§ **Information**
*** Block opens ***

Definition set_isam2 (b : ISAM2) (s : IncrementalEstimator) : IncrementalEstimator :=
  {| params_ := params_ s;
     n_laser_slam_workers_ := n_laser_slam_workers_ s;
     isam2_ := b;
     laser_tracks_ := laser_tracks_ s;
     loop_closure_noise_model_ := loop_closure_noise_model_ s;
     icp_ := icp_ s;
     factor_indice_to_remove_ := factor_indice_to_remove_ s |}.

Definition set_laser_tracks (ts : list LaserTrack) (s : IncrementalEstimator) :
    IncrementalEstimator :=
  {| params_ := params_ s;
     n_laser_slam_workers_ := n_laser_slam_workers_ s;
     isam2_ := isam2_ s;
     laser_tracks_ := ts;
     loop_closure_noise_model_ := loop_closure_noise_model_ s;
     icp_ := icp_ s;
     factor_indice_to_remove_ := factor_indice_to_remove_ s |}.

Definition set_factor_indice_to_remove (i : nat) (s : IncrementalEstimator) :
    IncrementalEstimator :=
  {| params_ := params_ s;
     n_laser_slam_workers_ := n_laser_slam_workers_ s;
     isam2_ := isam2_ s;
     laser_tracks_ := laser_tracks_ s;
     loop_closure_noise_model_ := loop_closure_noise_model_ s;
     icp_ := icp_ s;
     factor_indice_to_remove_ := i |}.

(** [laser_tracks_[i]]: [std::vector::operator[]], no bounds check. *)
Definition laser_tracks_at (i : nat) : M LaserTrack := λ s,
  match laser_tracks_ s !! i with
  | Some t => mkRun (Returned t) s [TrackAccess i]
  | None => mkRun Undefined s [TrackAccess i]
  end.

(** [isam2_.update(new_factors, new_values, remove)]; the two trailing
    arguments default to empty. *)
Definition isam2_update (new_factors : NonlinearFactorGraph)
    (new_values : gmap Key SE3) (remove : list nat) : M ISAM2Result := λ s,
  let u := ISAM2_update new_factors new_values remove (isam2_ s) in
  mkRun (Returned u.1) (set_isam2 u.2 s) [Update new_factors new_values remove].

Definition isam2_calculateEstimate : M (gmap Key SE3) := λ s,
  mkRun (Returned (ISAM2_calculateEstimate (isam2_ s))) s [CalculateEstimate].

Definition read_factor_indice_to_remove : M nat := λ s,
  mkRun (Returned (factor_indice_to_remove_ s)) s [SlotRead].

Definition write_factor_indice_to_remove (i : nat) : M unit := λ s,
  mkRun (Returned ()) (set_factor_indice_to_remove i s) [SlotWrite i].

(** [for (auto& track: laser_tracks_) track->updateFromGTSAMValues(result)]. *)
Definition update_all_tracks (result : gmap Key SE3) : M unit := λ s,
  mkRun (Returned ())
        (set_laser_tracks (updateFromGTSAMValues result <$> laser_tracks_ s) s)
        ((λ i, TrackSink i result) <$> seq 0 (length (laser_tracks_ s))).

Definition with_T_a_b (t : SE3) (lc : RelativePose) : RelativePose :=
  {| T_a_b := t;
     time_a_ns := time_a_ns lc;
     time_b_ns := time_b_ns lc;
     track_id_a := track_id_a lc;
     track_id_b := track_id_b lc |}.

(** ** Construction *)

(** [gtsam::ISAM2Params]'s own defaults, before the setters run. *)
Definition ISAM2Params_default : ISAM2Params :=
  {| relinearizeSkip := 10; relinearizeThreshold := (1 # 10)%Q |}.

Definition setRelinearizeSkip (n : Z) (p : ISAM2Params) : ISAM2Params :=
  {| relinearizeSkip := n; relinearizeThreshold := relinearizeThreshold p |}.

Definition setRelinearizeThreshold (t : Q) (p : ISAM2Params) : ISAM2Params :=
  {| relinearizeSkip := relinearizeSkip p; relinearizeThreshold := t |}.
(** * spicetify-cli [cmd/apply.go]: the apply pipeline

    A shallow embedding of [src/cmd/apply.go]: the version gate
    ([checkStates]), the asset installer and the injection steps of [Apply],
    path resolution ([getExtensionPath], [getCustomAppPath]), the extension
    injector with its symbol remap ([pushExtensions]) and the custom-app
    bundler ([pushApps]).

    Go strings are byte sequences, so they are Rocq [string]s (lists of 8-bit
    [ascii]); the file system is a finite map from paths to nodes; console
    output, prompts and calls into collaborators are recorded in an event log;
    [os.Exit] and run-time panics are outcomes of the command monad. *)

From Stdlib Require Import ZArith Ascii.
From stdpp Require Import base option list strings gmap.

Local Open Scope Z_scope.

(** ** Go [strings] package, as used by the source *)

Module GoStrings.

Definition nl : ascii := "010"%char.
Definition dquote : ascii := "034"%char.

(** A one-byte string. *)
Definition str1 (c : ascii) : string := String c EmptyString.

(** [s[n:]]; the empty string when [n] exceeds the length. *)
Fixpoint drop_bytes (n : nat) (s : string) : string :=
  match n, s with
  | O, _ => s
  | S _, EmptyString => EmptyString
  | S n', String _ s' => drop_bytes n' s'
  end.

(** [strings.HasPrefix(s, p)]. *)
Definition HasPrefix (s p : string) : bool := String.prefix p s.

(** [strings.TrimPrefix]-like cut that reports whether [p] was there. *)
Definition cut_prefix (p s : string) : option string :=
  if HasPrefix s p then Some (drop_bytes (String.length p) s) else None.

(** [strings.HasSuffix(s, suffix)]. *)
Definition HasSuffix (s suffix : string) : bool :=
  let n := String.length s in
  let k := String.length suffix in
  if decide (k ≤ n)%nat
  then bool_decide (drop_bytes (n - k) s = suffix)
  else false.

(** [strings.Split(s, sep)] for a one-byte separator: always at least one
    field, [Split("", sep)] is the one empty field. *)
Fixpoint Split (s : string) (sep : ascii) : list string :=
  match s with
  | EmptyString => [EmptyString]
  | String c s' =>
      if bool_decide (c = sep) then EmptyString :: Split s' sep
      else match Split s' sep with
           | [] => [str1 c]
           | f :: fs => String c f :: fs
           end
  end.

(** [strings.Join(elems, sep)]. *)
Fixpoint Join (elems : list string) (sep : string) : string :=
  match elems with
  | [] => EmptyString
  | [e] => e
  | e :: rest => e +:+ sep +:+ Join rest sep
  end.

(** [strings.Replace(s, old, new, 1)]: the first occurrence of [old] only.
    An empty [old] matches at the beginning of the string. *)
Fixpoint Replace1 (s old new : string) : string :=
  match cut_prefix old s with
  | Some rest => new +:+ rest
  | None =>
      match s with
      | EmptyString => EmptyString
      | String c s' => String c (Replace1 s' old new)
      end
  end.

End GoStrings.

(** ** The symbol-map directive [//\s*spicetify_map\{(.+?)\}\{(.+?)\}]

    A backtracking matcher in continuation-passing style, with the priorities
    of Go's [regexp] (leftmost match first, greedy [*], lazy [+?]). *)

Module Directive.
Import GoStrings.

(** [\s] is [[\t\n\f\r ]]. *)
Definition is_space (c : ascii) : bool :=
  bool_decide (c ∈ ["009"; "010"; "012"; "013"; " "]%char).

(** [.] is any character but a newline. *)
Definition is_dot (c : ascii) : bool := negb (bool_decide (c = nl)).

(** [\s*] followed by [k]: longest run of spaces first. *)
Fixpoint spaces_star {R} (k : string → option R) (s : string) : option R :=
  match s with
  | String c s' =>
      if is_space c
      then match spaces_star k s' with
           | Some r => Some r
           | None => k s
           end
      else k s
  | EmptyString => k s
  end.

(** [(.+?)] followed by [k]: shortest capture first. *)
Fixpoint dot_plus_lazy {R} (k : string → option R) (s : string)
  : option (string * R) :=
  match s with
  | EmptyString => None
  | String c s' =>
      if is_dot c
      then match k s' with
           | Some r => Some (str1 c, r)
           | None =>
               match dot_plus_lazy k s' with
               | Some (g, r) => Some (String c g, r)
               | None => None
               end
           end
      else None
  end.

(** The whole pattern anchored at the start of [s]: the two captures. *)
Definition match_here (s : string) : option (string * string) :=
  s1 ← cut_prefix "//" s;
  r ← spaces_star (λ s2,
         s3 ← cut_prefix "spicetify_map{" s2;
         dot_plus_lazy (λ s4,
           s5 ← cut_prefix "}{" s4;
           dot_plus_lazy (λ s6, cut_prefix "}" s6) s5) s3) s1;
  Some (r.1, r.2.1).

(** [re.FindStringSubmatch(s)[1:]]: the leftmost match. *)
Fixpoint find (s : string) : option (string * string) :=
  match match_here s with
  | Some m => Some m
  | None =>
      match s with
      | EmptyString => None
      | String _ s' => find s'
      end
  end.

End Directive.

(** Modelled from the spec: [utils.FindSymbol] is not under [src/]. It tries
    the clue (here always the one symbol-map directive pattern) against
    [content] and returns the capture groups of the first match, or no
    element at all when the line does not match. *)
Definition FindSymbol (debugInfo content : string) : list string :=
  match Directive.find content with
  | Some (a, b) => [a; b]
  | None => []
  end.

(** The closure [pushExtensions] hands to [utils.ModifyFile]
    (apply.go, lines 231-243).  [remap_loop n i lines] runs [n] iterations of
    [for i := ...; i < len(lines); i++]; [None] is Go's run-time panic
    "index out of range" raised by [lines[i+1]]. *)
Fixpoint remap_loop (n i : nat) (lines : list string) : option (list string) :=
  match n with
  | O => Some lines
  | S n' =>
      match lines !! i with
      | None => Some lines
      | Some line =>
          let mapping := FindSymbol "" line in
          if decide (0 < length mapping)%nat then
            match lines !! S i with
            | None => None
            | Some next =>
                remap_loop n' (S i)
                  (<[S i := GoStrings.Replace1 next (mapping !!! 0%nat)
                                               (mapping !!! 1%nat)]> lines)
            end
          else remap_loop n' (S i) lines
      end
  end.

Definition remap (content : string) : option string :=
  let lines := GoStrings.Split content GoStrings.nl in
  lines' ← remap_loop (length lines) 0 lines;
  Some (GoStrings.Join lines' (GoStrings.str1 GoStrings.nl)).

(** ** File system, configuration, event log *)

(** What a path names. [os.Stat] succeeds on both kinds, [os.ReadFile] only
    on files. *)
Inductive node :=
| File (data : string)
| Dir.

*** Block closes ***

Lines in the listing above that contain the word "IncrementalEstimator" must be copied; leave out the rest.

§ **Solved problem**
Definition set_isam2 (b : ISAM2) (s : IncrementalEstimator) : IncrementalEstimator :=
Definition set_laser_tracks (ts : list LaserTrack) (s : IncrementalEstimator) :
    IncrementalEstimator :=
Definition set_factor_indice_to_remove (i : nat) (s : IncrementalEstimator) :
    IncrementalEstimator :=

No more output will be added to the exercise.